**What to produce**
Only the number is wanted: how many lines of these entries contain the word "items"?

Stored data
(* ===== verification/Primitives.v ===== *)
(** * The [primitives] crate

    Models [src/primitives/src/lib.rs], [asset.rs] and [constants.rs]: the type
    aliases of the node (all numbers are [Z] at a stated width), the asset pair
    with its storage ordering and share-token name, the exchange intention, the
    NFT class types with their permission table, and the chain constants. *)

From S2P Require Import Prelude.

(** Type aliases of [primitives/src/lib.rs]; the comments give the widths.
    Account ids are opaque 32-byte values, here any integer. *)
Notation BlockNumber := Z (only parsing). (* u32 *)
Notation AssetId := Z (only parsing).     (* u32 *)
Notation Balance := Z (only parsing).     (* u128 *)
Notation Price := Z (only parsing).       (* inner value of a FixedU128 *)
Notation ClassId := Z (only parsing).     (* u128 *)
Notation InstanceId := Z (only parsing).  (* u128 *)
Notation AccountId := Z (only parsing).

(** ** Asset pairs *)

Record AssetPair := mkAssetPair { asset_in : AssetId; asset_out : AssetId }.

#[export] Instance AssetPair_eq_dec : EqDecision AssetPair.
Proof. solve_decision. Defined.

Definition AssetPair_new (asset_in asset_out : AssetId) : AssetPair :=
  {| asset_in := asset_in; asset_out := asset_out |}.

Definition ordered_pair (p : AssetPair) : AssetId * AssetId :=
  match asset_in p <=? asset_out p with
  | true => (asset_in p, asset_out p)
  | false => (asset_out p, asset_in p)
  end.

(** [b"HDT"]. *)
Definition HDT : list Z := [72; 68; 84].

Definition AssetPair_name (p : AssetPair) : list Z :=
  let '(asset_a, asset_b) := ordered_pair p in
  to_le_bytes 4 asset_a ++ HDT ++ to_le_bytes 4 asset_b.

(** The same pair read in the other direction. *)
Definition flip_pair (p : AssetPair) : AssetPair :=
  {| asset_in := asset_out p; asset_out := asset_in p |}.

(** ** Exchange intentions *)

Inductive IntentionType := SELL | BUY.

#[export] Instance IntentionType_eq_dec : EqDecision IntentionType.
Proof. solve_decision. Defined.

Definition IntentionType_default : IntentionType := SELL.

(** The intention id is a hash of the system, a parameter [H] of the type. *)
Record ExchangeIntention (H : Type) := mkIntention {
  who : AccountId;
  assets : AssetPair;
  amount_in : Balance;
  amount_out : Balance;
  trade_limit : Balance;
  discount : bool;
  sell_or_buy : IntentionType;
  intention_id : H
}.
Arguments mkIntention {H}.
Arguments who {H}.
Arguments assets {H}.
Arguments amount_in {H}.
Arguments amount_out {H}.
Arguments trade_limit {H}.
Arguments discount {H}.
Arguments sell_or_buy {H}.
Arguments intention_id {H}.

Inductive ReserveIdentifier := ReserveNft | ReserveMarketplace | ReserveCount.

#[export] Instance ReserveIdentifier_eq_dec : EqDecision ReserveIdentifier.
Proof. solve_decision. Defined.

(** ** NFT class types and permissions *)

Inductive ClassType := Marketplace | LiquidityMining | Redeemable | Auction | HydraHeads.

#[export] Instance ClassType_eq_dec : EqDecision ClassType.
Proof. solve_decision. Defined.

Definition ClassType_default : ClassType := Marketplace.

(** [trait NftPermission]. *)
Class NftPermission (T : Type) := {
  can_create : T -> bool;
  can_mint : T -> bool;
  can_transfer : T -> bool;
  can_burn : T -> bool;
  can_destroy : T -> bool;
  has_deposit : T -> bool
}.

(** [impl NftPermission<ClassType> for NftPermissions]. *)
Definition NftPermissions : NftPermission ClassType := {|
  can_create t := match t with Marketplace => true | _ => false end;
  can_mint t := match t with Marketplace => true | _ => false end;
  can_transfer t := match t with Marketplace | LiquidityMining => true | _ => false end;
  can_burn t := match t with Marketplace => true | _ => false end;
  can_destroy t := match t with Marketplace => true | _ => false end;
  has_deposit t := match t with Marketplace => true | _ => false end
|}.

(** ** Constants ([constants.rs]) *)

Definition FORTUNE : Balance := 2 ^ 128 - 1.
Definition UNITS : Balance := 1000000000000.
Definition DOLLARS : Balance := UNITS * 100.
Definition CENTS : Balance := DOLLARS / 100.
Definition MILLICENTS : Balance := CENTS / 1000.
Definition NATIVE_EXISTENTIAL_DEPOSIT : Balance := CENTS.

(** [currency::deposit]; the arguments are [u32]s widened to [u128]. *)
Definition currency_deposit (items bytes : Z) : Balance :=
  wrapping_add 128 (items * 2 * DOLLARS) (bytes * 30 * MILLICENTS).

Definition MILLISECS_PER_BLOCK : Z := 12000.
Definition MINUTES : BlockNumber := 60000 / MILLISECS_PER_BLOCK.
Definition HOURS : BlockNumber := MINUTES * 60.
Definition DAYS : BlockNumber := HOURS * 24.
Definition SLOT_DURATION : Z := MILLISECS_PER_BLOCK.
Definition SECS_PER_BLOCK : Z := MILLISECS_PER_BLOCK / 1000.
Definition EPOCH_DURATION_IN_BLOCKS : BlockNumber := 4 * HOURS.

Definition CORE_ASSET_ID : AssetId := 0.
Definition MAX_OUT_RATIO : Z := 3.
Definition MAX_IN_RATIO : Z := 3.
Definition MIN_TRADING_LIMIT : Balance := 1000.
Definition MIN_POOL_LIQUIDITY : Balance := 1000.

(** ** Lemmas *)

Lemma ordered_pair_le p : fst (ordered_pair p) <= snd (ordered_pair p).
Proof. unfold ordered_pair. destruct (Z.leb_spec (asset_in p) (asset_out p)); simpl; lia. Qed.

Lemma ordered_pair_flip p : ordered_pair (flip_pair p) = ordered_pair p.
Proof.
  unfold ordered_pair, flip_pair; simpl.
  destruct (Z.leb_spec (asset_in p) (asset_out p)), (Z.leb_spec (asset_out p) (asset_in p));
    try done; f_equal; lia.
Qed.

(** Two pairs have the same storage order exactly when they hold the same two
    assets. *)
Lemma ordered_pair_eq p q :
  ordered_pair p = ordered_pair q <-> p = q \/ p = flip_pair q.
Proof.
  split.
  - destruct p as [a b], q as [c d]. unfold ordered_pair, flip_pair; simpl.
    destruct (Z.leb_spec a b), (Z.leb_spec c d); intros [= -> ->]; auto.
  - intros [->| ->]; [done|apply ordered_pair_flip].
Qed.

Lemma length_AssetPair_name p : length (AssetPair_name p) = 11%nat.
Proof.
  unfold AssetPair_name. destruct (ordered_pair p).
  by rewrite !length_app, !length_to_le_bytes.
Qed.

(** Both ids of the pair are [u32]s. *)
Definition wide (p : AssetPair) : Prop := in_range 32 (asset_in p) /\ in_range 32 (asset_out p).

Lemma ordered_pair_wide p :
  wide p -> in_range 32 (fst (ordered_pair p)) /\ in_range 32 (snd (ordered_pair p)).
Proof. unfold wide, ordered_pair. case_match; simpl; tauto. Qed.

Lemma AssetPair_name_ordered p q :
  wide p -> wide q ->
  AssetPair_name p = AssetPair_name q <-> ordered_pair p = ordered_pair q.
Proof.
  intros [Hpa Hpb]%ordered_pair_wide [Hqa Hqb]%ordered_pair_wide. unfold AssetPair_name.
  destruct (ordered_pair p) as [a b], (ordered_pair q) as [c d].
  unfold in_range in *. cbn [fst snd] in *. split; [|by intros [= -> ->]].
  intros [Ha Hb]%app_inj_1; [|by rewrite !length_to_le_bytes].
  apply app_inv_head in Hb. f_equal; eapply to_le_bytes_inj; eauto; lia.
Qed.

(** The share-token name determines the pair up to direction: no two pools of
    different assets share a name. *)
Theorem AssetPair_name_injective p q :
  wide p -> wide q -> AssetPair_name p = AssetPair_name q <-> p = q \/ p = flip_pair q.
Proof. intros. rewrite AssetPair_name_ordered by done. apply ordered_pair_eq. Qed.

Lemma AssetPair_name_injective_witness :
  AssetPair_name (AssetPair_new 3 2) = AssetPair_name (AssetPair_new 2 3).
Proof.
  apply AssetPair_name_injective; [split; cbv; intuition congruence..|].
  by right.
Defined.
--
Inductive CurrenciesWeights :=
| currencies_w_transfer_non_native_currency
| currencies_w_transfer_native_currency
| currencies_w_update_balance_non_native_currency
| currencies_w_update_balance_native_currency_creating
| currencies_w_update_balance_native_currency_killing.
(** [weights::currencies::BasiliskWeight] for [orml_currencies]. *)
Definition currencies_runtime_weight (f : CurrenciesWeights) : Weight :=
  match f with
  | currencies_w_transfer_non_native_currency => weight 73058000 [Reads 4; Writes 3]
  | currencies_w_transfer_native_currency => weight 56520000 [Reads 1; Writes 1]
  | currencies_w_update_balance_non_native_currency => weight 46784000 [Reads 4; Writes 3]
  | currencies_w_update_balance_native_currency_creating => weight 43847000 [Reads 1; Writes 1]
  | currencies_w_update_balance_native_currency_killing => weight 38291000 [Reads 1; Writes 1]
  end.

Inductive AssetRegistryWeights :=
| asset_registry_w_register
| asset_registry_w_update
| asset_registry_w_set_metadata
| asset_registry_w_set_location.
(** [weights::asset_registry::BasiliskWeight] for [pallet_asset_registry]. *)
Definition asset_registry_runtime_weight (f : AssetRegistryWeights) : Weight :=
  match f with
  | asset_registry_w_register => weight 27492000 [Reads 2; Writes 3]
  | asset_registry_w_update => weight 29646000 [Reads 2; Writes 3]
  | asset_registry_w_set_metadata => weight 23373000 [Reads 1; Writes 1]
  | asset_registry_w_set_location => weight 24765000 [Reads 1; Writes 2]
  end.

**Response area**
2